(** Compute the reads of a block down to byte sums and compare them. *)
Ltac block_eq :=
  unfold add32, rd32, rd16; simpl Nat.mul; simpl Nat.add;
  rewrite ?Z.shiftl_mul_pow2 by lia;
  repeat match goal with |- context [2 ^ ?n] =>
    let v := eval vm_compute in (2 ^ n) in change (2 ^ n) with v end;
  repeat first [apply (f_equal2 pair) | apply (f_equal Some)]; try done; u32_ring.

Lemma block_le32_bytes k s : block_le32 k s = block_bytes k s.
Proof. destruct s as [[a b] c]. unfold block_le32, block_bytes. block_eq. Qed.

Lemma block_le16_bytes k s : block_le16 k s = block_bytes k s.
Proof. destruct s as [[a b] c]. unfold block_le16, block_bytes. block_eq. Qed.

Lemma block_bytes_agree k k' s : agree 12 k k' -> block_bytes k s = block_bytes k' s.
Proof.
  intros H. destruct s as [[a b] c]. unfold block_bytes.
  rewrite !(H 0%nat), !(H 1%nat), !(H 2%nat), !(H 3%nat), !(H 4%nat), !(H 5%nat),
    !(H 6%nat), !(H 7%nat), !(H 8%nat), !(H 9%nat), !(H 10%nat), !(H 11%nat) by lia.
  done.
Qed.

(** The masks of the aligned tails keep the bytes of the key. *)
Lemma rd32_mask k i n :
  bytes_ok k -> 0 <= n -> Z.land (rd32 k i) (Z.ones n) = rd32 k i mod 2 ^ n.
Proof. intros. by rewrite Z.land_ones by lia. Qed.

Lemma rd32_mask1 k i : bytes_ok k -> Z.land (rd32 k i) 0xff = rd8 k (4 * i).
Proof.
  intros H. change 0xff with (Z.ones 8). rewrite rd32_mask by (auto; lia).
  pose proof (rd8_range k (4 * i) H). unfold rd32. change (2 ^ 8) with 256. mlia.
Qed.

Lemma rd32_mask2 k i :
  bytes_ok k -> Z.land (rd32 k i) 0xffff = rd8 k (4 * i) + 256 * rd8 k (4 * i + 1).
Proof.
  intros H. change 0xffff with (Z.ones 16). rewrite rd32_mask by (auto; lia).
  pose proof (rd8_range k (4 * i) H). pose proof (rd8_range k (4 * i + 1) H).
  unfold rd32. change (2 ^ 16) with 65536. mlia.
Qed.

........

WHAT IS BEING ASKED ▸
Line by line, transcribe the material above exactly.

WORKED SOLUTION ▸
(** Compute the reads of a block down to byte sums and compare them. *)
Ltac block_eq :=
  unfold add32, rd32, rd16; simpl Nat.mul; simpl Nat.add;
  rewrite ?Z.shiftl_mul_pow2 by lia;
  repeat match goal with |- context [2 ^ ?n] =>
    let v := eval vm_compute in (2 ^ n) in change (2 ^ n) with v end;
  repeat first [apply (f_equal2 pair) | apply (f_equal Some)]; try done; u32_ring.

Lemma block_le32_bytes k s : block_le32 k s = block_bytes k s.
Proof. destruct s as [[a b] c]. unfold block_le32, block_bytes. block_eq. Qed.

Lemma block_le16_bytes k s : block_le16 k s = block_bytes k s.
Proof. destruct s as [[a b] c]. unfold block_le16, block_bytes. block_eq. Qed.

Lemma block_bytes_agree k k' s : agree 12 k k' -> block_bytes k s = block_bytes k' s.
Proof.
  intros H. destruct s as [[a b] c]. unfold block_bytes.
  rewrite !(H 0%nat), !(H 1%nat), !(H 2%nat), !(H 3%nat), !(H 4%nat), !(H 5%nat),
    !(H 6%nat), !(H 7%nat), !(H 8%nat), !(H 9%nat), !(H 10%nat), !(H 11%nat) by lia.
  done.
Qed.

(** The masks of the aligned tails keep the bytes of the key. *)
Lemma rd32_mask k i n :
  bytes_ok k -> 0 <= n -> Z.land (rd32 k i) (Z.ones n) = rd32 k i mod 2 ^ n.
Proof. intros. by rewrite Z.land_ones by lia. Qed.

Lemma rd32_mask1 k i : bytes_ok k -> Z.land (rd32 k i) 0xff = rd8 k (4 * i).
Proof.
  intros H. change 0xff with (Z.ones 8). rewrite rd32_mask by (auto; lia).
  pose proof (rd8_range k (4 * i) H). unfold rd32. change (2 ^ 8) with 256. mlia.
Qed.

Lemma rd32_mask2 k i :
  bytes_ok k -> Z.land (rd32 k i) 0xffff = rd8 k (4 * i) + 256 * rd8 k (4 * i + 1).
Proof.
  intros H. change 0xffff with (Z.ones 16). rewrite rd32_mask by (auto; lia).
  pose proof (rd8_range k (4 * i) H). pose proof (rd8_range k (4 * i + 1) H).
  unfold rd32. change (2 ^ 16) with 65536. mlia.
Qed.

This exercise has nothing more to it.